* Problem requirements:
Work through the records that follow and return each line containing the word "execution".

Records supplied: Begin

(** C1: an attempt whose upload step fails after the store has created the
    file does not delete it. The store below creates the file and then
    reports the state "FAILED" (first run) or never leaves "PROCESSING"
    (second run): [upload_to_gemini] returns [None], the handle is lost, the
    [finally] block of [generate_analysis] finds [gemini_file] empty, and
    the attempt ends with one file uploaded and none deleted. *)
Theorem generate_analysis_leaks_failed_upload :
  let work := image_work (Some "image/png") "ruins.png" in
  ((generate_analysis failing "Jungian" work w0).1 = Ok None ∧
   count is_upload (trace (generate_analysis failing "Jungian" work w0).2) = 1%nat ∧
   count is_delete (trace (generate_analysis failing "Jungian" work w0).2) = 0%nat) ∧
  ((generate_analysis stuck "Jungian" work w0).1 = Ok None ∧
   count is_upload (trace (generate_analysis stuck "Jungian" work w0).2) = 1%nat ∧
   count is_delete (trace (generate_analysis stuck "Jungian" work w0).2) = 0%nat).
Proof. by vm_compute. Qed.

(** On the same store, an upload that succeeds is deleted once. *)
Example generate_analysis_deletes_active_upload :
  let work := image_work (Some "image/png") "ruins.png" in
  let env := store (λ _, "ACTIVE") (λ _, Some (Exception "gone" None))
               (λ _, inl (Exception "blocked" None)) in
  (generate_analysis env "Jungian" work w0).1 = Ok None ∧
  filter (λ e, is_delete e = true) (trace (generate_analysis env "Jungian" work w0).2)
    = [EDeleteFile "files/abc"].
Proof. by vm_compute. Qed.

(** ** Text works *)

Lemma direct_analysis_failed_run e w :
  ∃ w', Direct.analysis_failed e w = (Ok None, w') ∧
        ∃ msgs, trace w' = trace w ++ (EShow <$> msgs).
Proof.
  unfold Direct.analysis_failed. do 2 step.
  destruct e as [| | | |msg [resp|]]; try step.
  all: try (step; eexists; split; [reflexivity|]; norm_trace; by eexists [_; _]).
  destruct (Py.truthy_opt (prompt_feedback resp));
    repeat step; eexists; (split; [reflexivity|]); norm_trace.
  - by eexists [_; _; _].
  - by eexists [_; _].
Qed.

Lemma count_get_shown msgs : count is_get (EShow <$> msgs) = 0%nat.
Proof. induction msgs as [|m msgs IH]; [done|exact IH]. Qed.

Lemma remote_calls_shown msgs : remote_calls (EShow <$> msgs) = (0, 0, 0, 0)%nat.
Proof.
  unfold remote_calls.
  by rewrite count_upload_shown, count_get_shown, count_delete_shown,
    count_generate_shown.
Qed.

Lemma remote_calls_cons_show m l : remote_calls (EShow m :: l) = remote_calls l.
Proof. reflexivity. Qed.

Lemma remote_calls_cons_generate contents timeout l :
  remote_calls (EGenerateContent contents timeout :: l) =
  (count is_upload l, count is_get l, count is_delete l, S (count is_generate l)).
Proof. reflexivity. Qed.

Lemma is_media_text : is_media M_TEXT = false.
Proof. reflexivity. Qed.

(** C8, as it is worded, fails when the strategy-design call fails: the
    execution call is not issued. *)
Lemma text_strategy_failure_one_generation :
  let env := store (λ _, "ACTIVE") (λ _, None)
               (λ _, inl (Exception "blocked" None)) in
  remote_calls (trace (generate_analysis env "Existentialist" text_work w0).2)
    = (0, 0, 0, 1)%nat ∧
  ¬ text_takes_two_generations env "Existentialist" text_work w0.
Proof.
  split; [by vm_compute|].
  intros H. specialize (H eq_refl). vm_compute in H. discriminate.
Qed.

(** C8 (amended): for a text work, the analysis makes no upload, read or
    deletion call. In two-tier mode it issues the strategy-design call and,
    when that call returns text, the execution call: two generation calls,
    or one when the first fails. In direct mode, for a lens key of the
    flattened index, it issues exactly one generation call. In both modes
    it returns the text of the last call, or [None] when a call failed. *)
Theorem text_analysis_calls (env : Env) (lens_keyword : string)
    (work : WorkInput) (w : World)
    (FLATTENED_LENSES : gmap string string) (base_prompt : string) :
  modality work = M_TEXT →
  FLATTENED_LENSES !! lens_keyword = Some base_prompt →
  (∃ w' tail,
     generate_analysis env lens_keyword work w
       = (Ok (two_tier_result env (n_generate w)), w') ∧
     trace w' = trace w ++ tail ∧
     remote_calls tail =
       (0, 0, 0, match generate_content env (n_generate w) with
                 | inl _ => 1
                 | inr _ => 2
                 end)%nat) ∧
  (∃ w' tail,
     Direct.generate_analysis env FLATTENED_LENSES lens_keyword work w
       = (Ok match generate_content env (n_generate w) with
             | inl _ => None
             | inr response => Some response
             end, w') ∧
     trace w' = trace w ++ tail ∧
     remote_calls tail = (0, 0, 0, 1)%nat).
Proof.
  intros Htext Hkey. split.
  - unfold generate_analysis, try_except_finally, two_tier_result.
    rewrite Htext, is_media_text.
    cbn [andb]. rewrite run_ret. rewrite !decide_True by done.
    do 2 step. autorewrite with world.
    destruct (generate_content env (n_generate w)) as [e1|s1].
    + match goal with |- context [analysis_failed e1 ?w] =>
        destruct (analysis_failed_run e1 w)
          as (w2 & -> & _ & _ & _ & _ & msgs & Ht) end.
      cbn [cleanup_file]. rewrite run_ret.
      eexists _, _. split; [reflexivity|]. rewrite Ht. norm_trace.
      split; [reflexivity|].
      rewrite !remote_calls_cons_show, !remote_calls_cons_generate.
      by rewrite count_upload_shown, count_get_shown, count_delete_shown,
        count_generate_shown.
    + do 4 step. autorewrite with world.
      destruct (generate_content env (S (n_generate w))) as [e2|s2].
      * match goal with |- context [analysis_failed e2 ?w] =>
          destruct (analysis_failed_run e2 w)
            as (w2 & -> & _ & _ & _ & _ & msgs & Ht) end.
        cbn [cleanup_file]. rewrite run_ret.
        eexists _, _. split; [reflexivity|]. rewrite Ht. norm_trace.
        split; [reflexivity|].
        rewrite remote_calls_cons_show, remote_calls_cons_generate.
        change (count ?p (EShow ?a :: EShow ?b :: EShow ?c
                            :: EGenerateContent ?x ?y :: ?l))
          with (count p (EGenerateContent x y :: l)).
        change (count is_generate (EGenerateContent ?x ?y :: ?l))
          with (S (count is_generate l)).
        change (count is_upload (EGenerateContent ?x ?y :: ?l))
          with (count is_upload l).
        change (count is_get (EGenerateContent ?x ?y :: ?l))
          with (count is_get l).
        change (count is_delete (EGenerateContent ?x ?y :: ?l))
          with (count is_delete l).
        by rewrite count_upload_shown, count_get_shown, count_delete_shown,
          count_generate_shown.
      * do 2 step. cbn [cleanup_file]. rewrite run_ret.
        eexists _, _. split; [reflexivity|]. norm_trace.
        split; [reflexivity|]. reflexivity.
  - unfold Direct.generate_analysis, try_except_finally.
    rewrite Hkey, Htext, is_media_text.
    cbn [andb]. rewrite run_ret.
    do 2 step. autorewrite with world.
    destruct (generate_content env (n_generate w)) as [e1|s1].
    + match goal with |- context [Direct.analysis_failed e1 ?w] =>
        destruct (direct_analysis_failed_run e1 w) as (w2 & -> & msgs & Ht) end.
      cbn [cleanup_file]. rewrite run_ret.
      eexists _, _. split; [reflexivity|]. rewrite Ht. norm_trace.
      split; [reflexivity|].
      rewrite !remote_calls_cons_show, !remote_calls_cons_generate.
      by rewrite count_upload_shown, count_get_shown, count_delete_shown,
        count_generate_shown.
    + do 2 step. cbn [cleanup_file]. rewrite run_ret.
      eexists _, _. split; [reflexivity|]. norm_trace.
      split; [reflexivity|]. reflexivity.
Qed.

Lemma text_analysis_calls_witness :
  let env := store (λ _, "ACTIVE") (λ _, None) (λ _, inr "analysis") in
  ∃ w' tail,
    generate_analysis env "Existentialist" text_work w0
      = (Ok (Some "analysis"), w') ∧
    trace w' = trace w0 ++ tail ∧
    remote_calls tail = (0, 0, 0, 2)%nat.
Proof.
  apply (text_analysis_calls
           (store (λ _, "ACTIVE") (λ _, None) (λ _, inr "analysis"))
           "Existentialist" text_work w0
           {["Existentialist" := "Analyze the work as an existentialist."]}
           "Analyze the work as an existentialist.").
  - reflexivity.
  - by vm_compute.
Defined.

Lemma upload_to_gemini_polling_witness :
  let work := image_work (Some "image/png") "ruins.png" in
  (∃ w', upload_to_gemini two_polls work w0 = (Ok (Some (handle "ACTIVE")), w') ∧
         n_get w' = 2%nat) ∧
  (∃ w', upload_to_gemini stuck work w0 = (Ok None, w') ∧
         last (trace w') = Some (EShow ErrUploadTimedOut)) ∧
  (∃ w', upload_to_gemini failing work w0 = (Ok None, w') ∧
         last (trace w') = Some (EShow (ErrProcessingFailed "FAILED"))).
Proof.
  intros work. split; [|split].
  - destruct (upload_to_gemini_polling two_polls work
                (mkUploadedFile (Some "image/png") "ruins.png")
                (handle "PROCESSING") w0 eq_refl eq_refl eq_refl) as [Ha _].
    destruct (Ha (handle "PROCESSING") (handle "ACTIVE")
                eq_refl eq_refl eq_refl eq_refl eq_refl) as (w' & Hrun & _ & Hn).
    { by vm_compute. }
    exists w'. split; [exact Hrun|exact Hn].
  - destruct (upload_to_gemini_polling stuck work
                (mkUploadedFile (Some "image/png") "ruins.png")
                (handle "PROCESSING") w0 eq_refl eq_refl eq_refl) as (_ & Hb & _).
    destruct (Hb eq_refl) as (w' & tail & Hrun & Htrace & _).
    { intros k. exists (handle "PROCESSING"). split; reflexivity. }
    exists w'. split; [exact Hrun|].
    rewrite Htrace. rewrite !app_assoc. apply last_snoc.
  - destruct (upload_to_gemini_polling failing work
                (mkUploadedFile (Some "image/png") "ruins.png")
                (handle "PROCESSING") w0 eq_refl eq_refl eq_refl) as (_ & _ & Hc).
    edestruct (Hc (handle "FAILED")) as [_ Hrun]; [by vm_compute|].
    eexists. split; [exact Hrun|]. by vm_compute.
Defined.

(** ** Pipelines *)

Lemma quiet_ok_quiet {A} (m : M A) : quiet_ok m → quiet m.
Proof. intros H w. destruct (H w) as (a & w' & -> & Hc). by eexists _, _. Qed.

Lemma quiet_ok_ret {A} (a : A) : quiet_ok (ret a).
Proof. intros w. by eexists _, _. Qed.

Lemma quiet_ok_show m : quiet_ok (show m).
Proof. intros w. by eexists _, _. Qed.

Lemma quiet_raise {A} e : quiet (@raise A e).
Proof. intros w. by eexists _, _. Qed.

Records supplied: End

* Solution to this problem:
    execution call is not issued. *)
    when that call returns text, the execution call: two generation calls,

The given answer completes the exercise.